For the listing below, print exactly the lines from the line with "(** * Subscription" to the line with "and Python's [datetime.now()], are", both included, and nothing beyond them.

——

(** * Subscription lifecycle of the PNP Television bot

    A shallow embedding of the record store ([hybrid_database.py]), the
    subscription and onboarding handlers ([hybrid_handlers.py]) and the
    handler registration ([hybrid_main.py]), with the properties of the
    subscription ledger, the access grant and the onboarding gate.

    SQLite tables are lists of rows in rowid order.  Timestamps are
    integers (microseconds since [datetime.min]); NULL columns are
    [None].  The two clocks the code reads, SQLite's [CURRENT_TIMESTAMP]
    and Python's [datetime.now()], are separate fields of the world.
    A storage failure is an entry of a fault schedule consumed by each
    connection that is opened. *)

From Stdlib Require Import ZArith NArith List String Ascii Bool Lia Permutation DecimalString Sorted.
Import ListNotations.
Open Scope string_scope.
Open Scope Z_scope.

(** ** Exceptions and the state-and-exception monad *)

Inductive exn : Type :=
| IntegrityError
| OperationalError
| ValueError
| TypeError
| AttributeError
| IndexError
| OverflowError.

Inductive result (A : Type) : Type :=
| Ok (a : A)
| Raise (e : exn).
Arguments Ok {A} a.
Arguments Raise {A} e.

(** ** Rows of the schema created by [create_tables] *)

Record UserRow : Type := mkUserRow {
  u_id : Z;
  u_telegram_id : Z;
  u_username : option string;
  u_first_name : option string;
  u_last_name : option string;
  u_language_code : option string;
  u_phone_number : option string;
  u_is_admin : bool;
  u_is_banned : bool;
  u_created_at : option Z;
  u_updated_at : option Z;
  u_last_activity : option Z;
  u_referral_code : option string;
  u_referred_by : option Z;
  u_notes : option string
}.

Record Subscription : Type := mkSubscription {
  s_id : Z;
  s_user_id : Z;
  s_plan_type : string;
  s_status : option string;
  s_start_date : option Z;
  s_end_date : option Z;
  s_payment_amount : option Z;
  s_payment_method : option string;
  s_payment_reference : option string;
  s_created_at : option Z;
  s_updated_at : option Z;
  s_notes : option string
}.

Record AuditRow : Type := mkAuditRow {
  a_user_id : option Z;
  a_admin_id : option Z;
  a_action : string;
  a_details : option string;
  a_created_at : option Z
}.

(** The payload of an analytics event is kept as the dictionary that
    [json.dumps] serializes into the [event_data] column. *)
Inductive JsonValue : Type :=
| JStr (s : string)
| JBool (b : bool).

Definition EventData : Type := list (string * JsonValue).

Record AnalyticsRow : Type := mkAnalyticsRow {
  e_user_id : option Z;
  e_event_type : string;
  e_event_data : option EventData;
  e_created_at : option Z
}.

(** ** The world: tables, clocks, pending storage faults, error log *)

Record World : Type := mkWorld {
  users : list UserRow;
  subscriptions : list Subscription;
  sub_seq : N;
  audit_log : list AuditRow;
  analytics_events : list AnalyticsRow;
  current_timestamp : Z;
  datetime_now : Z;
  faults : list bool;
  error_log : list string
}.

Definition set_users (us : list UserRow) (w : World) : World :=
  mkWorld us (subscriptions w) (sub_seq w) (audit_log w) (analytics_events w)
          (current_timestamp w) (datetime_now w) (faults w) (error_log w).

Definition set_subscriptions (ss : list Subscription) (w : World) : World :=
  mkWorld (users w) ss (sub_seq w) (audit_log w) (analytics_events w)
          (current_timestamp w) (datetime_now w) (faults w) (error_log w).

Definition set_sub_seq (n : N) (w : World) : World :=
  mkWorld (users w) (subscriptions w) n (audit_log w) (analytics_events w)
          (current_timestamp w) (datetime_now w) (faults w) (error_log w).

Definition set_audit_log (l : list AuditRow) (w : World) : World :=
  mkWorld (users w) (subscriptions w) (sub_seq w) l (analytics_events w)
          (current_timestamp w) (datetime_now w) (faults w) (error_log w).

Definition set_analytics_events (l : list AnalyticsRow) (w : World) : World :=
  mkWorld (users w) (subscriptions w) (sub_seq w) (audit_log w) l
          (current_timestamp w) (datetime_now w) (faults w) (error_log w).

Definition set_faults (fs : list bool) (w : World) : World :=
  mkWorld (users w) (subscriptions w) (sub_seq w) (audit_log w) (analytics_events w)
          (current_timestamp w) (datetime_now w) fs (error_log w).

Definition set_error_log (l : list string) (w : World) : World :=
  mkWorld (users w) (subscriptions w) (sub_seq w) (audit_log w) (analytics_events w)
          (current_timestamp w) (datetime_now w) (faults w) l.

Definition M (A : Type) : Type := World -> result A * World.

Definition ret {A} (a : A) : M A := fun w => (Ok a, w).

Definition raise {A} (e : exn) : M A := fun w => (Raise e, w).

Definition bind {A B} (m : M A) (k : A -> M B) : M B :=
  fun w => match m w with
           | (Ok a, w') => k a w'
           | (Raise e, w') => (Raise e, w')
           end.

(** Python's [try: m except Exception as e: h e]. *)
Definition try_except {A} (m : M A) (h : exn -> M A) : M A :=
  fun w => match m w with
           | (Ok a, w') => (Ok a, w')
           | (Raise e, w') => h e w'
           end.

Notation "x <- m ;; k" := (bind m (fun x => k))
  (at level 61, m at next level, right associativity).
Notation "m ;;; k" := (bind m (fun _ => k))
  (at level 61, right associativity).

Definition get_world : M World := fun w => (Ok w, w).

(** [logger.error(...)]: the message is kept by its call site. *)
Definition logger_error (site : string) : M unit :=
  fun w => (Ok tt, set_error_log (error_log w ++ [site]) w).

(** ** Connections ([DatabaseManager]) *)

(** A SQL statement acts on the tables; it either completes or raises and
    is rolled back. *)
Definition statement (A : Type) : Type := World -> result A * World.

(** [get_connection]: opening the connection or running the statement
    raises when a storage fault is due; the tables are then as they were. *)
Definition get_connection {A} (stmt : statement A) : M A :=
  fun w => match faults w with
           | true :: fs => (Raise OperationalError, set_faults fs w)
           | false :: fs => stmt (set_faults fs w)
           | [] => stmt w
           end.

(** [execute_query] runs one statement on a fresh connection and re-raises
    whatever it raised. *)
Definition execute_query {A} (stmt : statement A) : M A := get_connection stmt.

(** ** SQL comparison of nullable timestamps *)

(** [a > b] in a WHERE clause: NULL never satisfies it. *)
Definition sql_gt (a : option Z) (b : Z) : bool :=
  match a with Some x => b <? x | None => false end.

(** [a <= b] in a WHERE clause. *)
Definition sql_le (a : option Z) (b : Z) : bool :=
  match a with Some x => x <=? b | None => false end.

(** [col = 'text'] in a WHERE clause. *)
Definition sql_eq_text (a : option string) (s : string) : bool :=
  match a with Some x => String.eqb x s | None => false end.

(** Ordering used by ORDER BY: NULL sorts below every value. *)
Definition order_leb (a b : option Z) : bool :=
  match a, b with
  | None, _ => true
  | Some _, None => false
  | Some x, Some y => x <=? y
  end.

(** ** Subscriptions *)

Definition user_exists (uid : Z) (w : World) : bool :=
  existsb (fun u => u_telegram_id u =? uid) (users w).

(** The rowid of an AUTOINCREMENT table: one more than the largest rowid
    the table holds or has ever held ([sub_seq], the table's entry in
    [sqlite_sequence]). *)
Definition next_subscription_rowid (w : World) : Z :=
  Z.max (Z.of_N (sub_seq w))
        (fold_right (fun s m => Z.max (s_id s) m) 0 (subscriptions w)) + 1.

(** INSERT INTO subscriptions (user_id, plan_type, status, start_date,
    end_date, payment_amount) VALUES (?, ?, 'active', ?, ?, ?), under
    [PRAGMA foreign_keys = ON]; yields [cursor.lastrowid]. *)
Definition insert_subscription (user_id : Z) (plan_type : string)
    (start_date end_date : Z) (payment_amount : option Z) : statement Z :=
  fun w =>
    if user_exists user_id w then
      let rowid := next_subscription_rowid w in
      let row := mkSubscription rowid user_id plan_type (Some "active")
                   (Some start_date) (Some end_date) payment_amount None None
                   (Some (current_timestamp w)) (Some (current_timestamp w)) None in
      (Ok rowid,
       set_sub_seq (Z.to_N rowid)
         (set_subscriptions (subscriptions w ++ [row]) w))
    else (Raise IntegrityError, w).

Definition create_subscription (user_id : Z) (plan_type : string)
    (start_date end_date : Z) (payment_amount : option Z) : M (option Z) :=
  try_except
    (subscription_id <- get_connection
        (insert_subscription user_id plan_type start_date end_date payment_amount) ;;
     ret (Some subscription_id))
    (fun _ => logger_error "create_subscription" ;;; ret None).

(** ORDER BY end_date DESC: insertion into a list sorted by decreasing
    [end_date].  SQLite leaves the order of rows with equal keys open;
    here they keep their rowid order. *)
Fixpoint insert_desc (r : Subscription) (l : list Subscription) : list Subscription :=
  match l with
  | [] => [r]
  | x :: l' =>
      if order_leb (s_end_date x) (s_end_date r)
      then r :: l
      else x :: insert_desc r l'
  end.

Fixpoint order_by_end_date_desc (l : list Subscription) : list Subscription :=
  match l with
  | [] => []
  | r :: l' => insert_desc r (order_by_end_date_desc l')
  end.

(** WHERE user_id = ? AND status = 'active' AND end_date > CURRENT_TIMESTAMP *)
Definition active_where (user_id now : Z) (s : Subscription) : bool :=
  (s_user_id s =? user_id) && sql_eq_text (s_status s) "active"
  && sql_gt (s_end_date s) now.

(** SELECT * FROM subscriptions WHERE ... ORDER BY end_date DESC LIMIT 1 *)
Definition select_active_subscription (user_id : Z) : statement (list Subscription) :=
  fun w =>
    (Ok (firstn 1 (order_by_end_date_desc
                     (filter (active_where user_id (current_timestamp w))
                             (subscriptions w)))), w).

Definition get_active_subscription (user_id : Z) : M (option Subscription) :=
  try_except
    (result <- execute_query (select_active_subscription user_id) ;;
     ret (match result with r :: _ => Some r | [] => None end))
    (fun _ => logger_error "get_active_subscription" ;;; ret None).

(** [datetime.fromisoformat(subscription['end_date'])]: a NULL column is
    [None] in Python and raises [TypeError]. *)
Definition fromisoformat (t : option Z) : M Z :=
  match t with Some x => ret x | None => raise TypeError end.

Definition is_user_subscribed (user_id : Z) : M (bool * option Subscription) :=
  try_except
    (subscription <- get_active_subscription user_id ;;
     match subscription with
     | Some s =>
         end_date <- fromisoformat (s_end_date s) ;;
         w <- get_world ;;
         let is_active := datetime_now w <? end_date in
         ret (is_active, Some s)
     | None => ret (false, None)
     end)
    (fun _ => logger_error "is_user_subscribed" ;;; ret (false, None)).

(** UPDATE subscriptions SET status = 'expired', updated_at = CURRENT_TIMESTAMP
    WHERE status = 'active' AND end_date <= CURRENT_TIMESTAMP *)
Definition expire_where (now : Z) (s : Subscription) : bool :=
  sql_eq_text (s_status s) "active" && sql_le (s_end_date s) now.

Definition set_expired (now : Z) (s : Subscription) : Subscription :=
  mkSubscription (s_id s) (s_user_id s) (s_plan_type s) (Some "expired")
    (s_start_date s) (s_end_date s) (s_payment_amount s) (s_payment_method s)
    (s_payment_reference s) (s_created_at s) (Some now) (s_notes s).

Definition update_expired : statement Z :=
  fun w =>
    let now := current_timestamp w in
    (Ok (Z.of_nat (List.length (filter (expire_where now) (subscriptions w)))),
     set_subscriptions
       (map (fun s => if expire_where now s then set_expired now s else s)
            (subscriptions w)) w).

——

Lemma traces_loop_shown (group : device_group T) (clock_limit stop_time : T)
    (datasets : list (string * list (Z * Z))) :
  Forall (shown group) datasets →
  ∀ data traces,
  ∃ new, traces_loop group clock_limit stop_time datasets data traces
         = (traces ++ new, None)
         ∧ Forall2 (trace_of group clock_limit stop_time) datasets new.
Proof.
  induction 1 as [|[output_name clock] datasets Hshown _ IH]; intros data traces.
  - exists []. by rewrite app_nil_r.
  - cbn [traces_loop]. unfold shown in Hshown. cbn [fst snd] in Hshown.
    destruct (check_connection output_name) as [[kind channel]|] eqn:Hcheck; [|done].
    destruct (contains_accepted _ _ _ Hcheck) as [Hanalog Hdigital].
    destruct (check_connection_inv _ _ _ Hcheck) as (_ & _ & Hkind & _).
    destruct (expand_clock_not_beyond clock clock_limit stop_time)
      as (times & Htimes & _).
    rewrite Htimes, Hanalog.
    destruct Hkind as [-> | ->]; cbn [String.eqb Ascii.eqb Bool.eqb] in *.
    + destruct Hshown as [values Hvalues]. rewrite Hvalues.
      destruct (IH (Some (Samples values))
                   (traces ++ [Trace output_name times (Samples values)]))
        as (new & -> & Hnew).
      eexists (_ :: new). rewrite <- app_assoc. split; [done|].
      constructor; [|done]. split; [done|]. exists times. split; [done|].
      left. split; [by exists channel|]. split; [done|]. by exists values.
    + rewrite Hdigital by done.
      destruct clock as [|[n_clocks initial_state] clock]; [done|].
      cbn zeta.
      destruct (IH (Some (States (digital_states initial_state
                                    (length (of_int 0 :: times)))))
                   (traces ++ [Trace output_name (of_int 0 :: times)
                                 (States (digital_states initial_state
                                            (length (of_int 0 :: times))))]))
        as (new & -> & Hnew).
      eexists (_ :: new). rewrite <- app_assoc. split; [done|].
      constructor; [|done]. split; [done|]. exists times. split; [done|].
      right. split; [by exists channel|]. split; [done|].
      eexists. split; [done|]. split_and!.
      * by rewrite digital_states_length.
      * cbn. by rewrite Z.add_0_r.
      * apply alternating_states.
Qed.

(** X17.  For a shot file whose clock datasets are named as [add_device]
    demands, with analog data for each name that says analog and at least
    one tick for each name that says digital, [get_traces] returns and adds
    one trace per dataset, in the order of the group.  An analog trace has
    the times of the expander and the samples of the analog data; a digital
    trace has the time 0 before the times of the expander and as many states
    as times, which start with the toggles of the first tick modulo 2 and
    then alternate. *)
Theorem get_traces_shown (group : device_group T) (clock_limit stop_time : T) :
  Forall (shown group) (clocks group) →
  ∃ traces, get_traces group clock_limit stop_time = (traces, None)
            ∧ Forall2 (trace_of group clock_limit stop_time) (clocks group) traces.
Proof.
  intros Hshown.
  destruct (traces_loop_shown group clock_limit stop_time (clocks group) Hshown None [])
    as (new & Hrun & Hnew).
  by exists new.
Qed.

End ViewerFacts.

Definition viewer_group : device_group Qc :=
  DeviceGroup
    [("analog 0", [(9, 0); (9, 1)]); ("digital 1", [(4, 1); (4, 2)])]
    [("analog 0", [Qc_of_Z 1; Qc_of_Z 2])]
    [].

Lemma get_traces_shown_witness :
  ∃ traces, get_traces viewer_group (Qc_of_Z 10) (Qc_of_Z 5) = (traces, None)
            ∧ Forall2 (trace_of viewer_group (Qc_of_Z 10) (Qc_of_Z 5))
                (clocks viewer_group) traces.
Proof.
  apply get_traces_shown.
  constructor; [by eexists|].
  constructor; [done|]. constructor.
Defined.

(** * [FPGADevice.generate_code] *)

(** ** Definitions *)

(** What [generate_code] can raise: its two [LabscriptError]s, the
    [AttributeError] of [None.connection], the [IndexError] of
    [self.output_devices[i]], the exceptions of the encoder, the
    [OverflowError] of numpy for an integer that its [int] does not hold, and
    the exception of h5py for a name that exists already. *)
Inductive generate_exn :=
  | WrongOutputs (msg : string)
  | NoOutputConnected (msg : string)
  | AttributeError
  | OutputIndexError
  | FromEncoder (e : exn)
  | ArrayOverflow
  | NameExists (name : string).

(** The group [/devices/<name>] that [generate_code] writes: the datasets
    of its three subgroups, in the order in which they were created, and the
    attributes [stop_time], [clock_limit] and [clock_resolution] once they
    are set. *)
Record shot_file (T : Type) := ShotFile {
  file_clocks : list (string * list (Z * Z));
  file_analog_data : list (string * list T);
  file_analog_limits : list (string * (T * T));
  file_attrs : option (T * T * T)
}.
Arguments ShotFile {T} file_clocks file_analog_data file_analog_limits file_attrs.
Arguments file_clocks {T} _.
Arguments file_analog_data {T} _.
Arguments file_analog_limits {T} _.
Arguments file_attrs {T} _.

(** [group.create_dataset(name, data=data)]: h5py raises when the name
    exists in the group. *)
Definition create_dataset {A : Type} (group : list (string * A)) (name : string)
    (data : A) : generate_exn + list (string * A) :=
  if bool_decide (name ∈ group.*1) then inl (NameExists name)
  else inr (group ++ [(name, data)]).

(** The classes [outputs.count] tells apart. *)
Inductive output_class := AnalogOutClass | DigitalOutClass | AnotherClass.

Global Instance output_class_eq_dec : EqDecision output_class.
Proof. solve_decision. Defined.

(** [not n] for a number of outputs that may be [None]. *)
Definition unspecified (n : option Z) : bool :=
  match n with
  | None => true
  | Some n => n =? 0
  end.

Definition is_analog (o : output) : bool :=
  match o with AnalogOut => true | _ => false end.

——

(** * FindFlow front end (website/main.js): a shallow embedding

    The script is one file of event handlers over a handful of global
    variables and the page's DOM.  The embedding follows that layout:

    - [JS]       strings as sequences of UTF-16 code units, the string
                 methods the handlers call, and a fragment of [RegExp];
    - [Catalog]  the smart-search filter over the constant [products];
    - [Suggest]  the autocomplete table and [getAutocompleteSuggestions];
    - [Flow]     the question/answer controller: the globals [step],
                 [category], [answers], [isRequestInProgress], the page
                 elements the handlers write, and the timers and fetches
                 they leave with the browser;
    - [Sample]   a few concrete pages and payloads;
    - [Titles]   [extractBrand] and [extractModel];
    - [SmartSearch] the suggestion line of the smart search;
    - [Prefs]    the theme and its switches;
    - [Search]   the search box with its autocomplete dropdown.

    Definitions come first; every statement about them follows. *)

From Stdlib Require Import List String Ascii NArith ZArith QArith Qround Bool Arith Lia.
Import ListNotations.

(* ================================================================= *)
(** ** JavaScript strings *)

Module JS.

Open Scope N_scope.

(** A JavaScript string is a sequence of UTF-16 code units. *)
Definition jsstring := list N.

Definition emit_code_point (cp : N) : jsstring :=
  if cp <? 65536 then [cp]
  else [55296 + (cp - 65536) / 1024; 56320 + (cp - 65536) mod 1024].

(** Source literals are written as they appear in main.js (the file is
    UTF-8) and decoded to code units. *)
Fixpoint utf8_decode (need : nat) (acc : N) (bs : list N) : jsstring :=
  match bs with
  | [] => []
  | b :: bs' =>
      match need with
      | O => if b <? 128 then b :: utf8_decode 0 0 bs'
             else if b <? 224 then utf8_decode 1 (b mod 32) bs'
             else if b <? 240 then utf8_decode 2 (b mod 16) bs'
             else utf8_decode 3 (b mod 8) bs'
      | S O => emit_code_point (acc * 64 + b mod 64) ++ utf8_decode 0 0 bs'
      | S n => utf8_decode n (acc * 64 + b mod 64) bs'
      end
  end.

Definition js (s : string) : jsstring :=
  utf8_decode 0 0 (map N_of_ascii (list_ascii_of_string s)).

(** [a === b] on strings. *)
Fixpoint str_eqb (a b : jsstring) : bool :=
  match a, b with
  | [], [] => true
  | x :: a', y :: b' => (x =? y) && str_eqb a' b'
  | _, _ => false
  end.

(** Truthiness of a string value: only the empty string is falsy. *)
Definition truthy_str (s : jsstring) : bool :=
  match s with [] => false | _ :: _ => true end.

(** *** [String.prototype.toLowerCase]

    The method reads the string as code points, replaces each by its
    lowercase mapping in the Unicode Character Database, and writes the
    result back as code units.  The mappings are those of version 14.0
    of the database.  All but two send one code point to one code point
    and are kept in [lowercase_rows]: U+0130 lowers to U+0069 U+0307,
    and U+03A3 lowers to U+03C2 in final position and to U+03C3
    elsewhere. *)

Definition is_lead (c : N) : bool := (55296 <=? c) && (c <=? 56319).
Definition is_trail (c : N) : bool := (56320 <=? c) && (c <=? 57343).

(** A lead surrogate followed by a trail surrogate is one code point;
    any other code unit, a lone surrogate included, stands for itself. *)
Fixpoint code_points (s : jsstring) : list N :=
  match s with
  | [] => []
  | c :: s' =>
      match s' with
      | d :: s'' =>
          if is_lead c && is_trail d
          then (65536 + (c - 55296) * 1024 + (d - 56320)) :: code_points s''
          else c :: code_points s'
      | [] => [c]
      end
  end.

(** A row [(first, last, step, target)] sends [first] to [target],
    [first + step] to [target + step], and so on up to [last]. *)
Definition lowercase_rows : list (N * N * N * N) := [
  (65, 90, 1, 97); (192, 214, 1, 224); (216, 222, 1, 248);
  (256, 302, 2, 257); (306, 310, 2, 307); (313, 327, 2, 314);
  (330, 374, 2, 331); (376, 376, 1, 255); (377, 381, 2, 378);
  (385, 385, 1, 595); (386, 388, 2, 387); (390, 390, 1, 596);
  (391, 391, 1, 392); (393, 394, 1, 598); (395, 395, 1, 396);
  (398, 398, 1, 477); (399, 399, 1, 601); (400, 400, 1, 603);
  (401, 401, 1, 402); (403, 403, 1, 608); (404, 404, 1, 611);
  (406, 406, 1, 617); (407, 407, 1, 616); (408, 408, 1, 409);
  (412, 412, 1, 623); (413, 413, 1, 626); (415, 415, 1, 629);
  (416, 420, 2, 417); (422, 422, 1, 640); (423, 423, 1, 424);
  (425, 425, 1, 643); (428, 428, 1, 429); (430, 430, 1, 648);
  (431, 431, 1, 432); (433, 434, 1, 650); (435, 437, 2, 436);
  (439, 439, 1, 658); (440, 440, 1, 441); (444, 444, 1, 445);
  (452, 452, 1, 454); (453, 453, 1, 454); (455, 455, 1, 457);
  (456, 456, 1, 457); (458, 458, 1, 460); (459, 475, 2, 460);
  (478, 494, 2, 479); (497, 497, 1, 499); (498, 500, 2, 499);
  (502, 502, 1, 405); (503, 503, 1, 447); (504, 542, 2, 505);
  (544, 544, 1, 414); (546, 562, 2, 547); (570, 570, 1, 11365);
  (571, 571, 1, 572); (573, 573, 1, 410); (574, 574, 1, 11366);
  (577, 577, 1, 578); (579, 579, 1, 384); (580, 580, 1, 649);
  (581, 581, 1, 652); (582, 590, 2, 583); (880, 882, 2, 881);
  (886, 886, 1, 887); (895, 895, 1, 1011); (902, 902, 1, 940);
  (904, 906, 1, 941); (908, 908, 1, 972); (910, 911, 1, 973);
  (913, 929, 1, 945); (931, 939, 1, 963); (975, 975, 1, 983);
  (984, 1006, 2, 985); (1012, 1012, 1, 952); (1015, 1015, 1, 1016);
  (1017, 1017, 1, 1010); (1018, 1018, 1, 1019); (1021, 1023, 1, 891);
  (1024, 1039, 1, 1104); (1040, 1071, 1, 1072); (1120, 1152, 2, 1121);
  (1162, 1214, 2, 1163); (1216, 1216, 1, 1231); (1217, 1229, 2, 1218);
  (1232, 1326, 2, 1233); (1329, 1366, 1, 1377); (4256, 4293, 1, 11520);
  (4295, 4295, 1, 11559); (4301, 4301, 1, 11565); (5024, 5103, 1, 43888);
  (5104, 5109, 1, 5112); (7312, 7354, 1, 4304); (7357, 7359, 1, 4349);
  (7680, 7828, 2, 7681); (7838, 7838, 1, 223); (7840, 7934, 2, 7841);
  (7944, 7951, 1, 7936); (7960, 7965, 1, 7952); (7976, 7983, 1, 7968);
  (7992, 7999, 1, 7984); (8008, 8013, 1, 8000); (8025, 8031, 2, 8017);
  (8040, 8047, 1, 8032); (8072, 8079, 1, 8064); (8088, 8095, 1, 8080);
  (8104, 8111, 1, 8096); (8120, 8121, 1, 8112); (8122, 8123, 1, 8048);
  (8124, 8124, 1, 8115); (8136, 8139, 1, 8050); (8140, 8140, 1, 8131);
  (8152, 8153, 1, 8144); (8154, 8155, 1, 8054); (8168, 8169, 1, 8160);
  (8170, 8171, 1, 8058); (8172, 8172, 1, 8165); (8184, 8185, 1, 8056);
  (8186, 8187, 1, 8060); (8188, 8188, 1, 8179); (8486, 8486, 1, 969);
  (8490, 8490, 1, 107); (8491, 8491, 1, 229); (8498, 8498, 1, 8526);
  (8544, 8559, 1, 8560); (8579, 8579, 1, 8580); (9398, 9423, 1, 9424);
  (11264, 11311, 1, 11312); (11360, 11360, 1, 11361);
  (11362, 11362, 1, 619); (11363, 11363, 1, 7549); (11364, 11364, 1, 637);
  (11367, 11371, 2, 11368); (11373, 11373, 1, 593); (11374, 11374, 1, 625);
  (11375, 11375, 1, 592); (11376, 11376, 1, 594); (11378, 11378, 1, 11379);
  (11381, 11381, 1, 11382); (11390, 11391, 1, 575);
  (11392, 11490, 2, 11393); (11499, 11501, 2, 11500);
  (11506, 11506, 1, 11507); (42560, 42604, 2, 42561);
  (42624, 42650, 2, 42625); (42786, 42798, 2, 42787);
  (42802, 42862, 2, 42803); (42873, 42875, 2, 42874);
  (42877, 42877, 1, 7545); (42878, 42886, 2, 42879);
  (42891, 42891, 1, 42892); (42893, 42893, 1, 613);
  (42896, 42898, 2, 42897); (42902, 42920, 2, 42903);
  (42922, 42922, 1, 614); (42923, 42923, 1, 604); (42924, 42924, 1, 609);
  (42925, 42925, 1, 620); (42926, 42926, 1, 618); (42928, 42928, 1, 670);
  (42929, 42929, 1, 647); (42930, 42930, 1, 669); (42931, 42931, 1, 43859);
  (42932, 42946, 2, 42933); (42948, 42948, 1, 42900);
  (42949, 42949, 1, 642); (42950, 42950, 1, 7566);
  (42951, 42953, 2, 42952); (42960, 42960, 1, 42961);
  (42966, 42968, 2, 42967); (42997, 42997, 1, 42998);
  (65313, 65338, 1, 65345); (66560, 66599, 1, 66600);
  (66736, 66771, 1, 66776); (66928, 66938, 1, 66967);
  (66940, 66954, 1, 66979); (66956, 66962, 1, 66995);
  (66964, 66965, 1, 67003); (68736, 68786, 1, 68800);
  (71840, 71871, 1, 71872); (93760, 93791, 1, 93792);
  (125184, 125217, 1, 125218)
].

——

Answer box:
(** * Subscription lifecycle of the PNP Television bot

    A shallow embedding of the record store ([hybrid_database.py]), the
    subscription and onboarding handlers ([hybrid_handlers.py]) and the
    handler registration ([hybrid_main.py]), with the properties of the
    subscription ledger, the access grant and the onboarding gate.

    SQLite tables are lists of rows in rowid order.  Timestamps are
    integers (microseconds since [datetime.min]); NULL columns are
    [None].  The two clocks the code reads, SQLite's [CURRENT_TIMESTAMP]
    and Python's [datetime.now()], are separate fields of the world.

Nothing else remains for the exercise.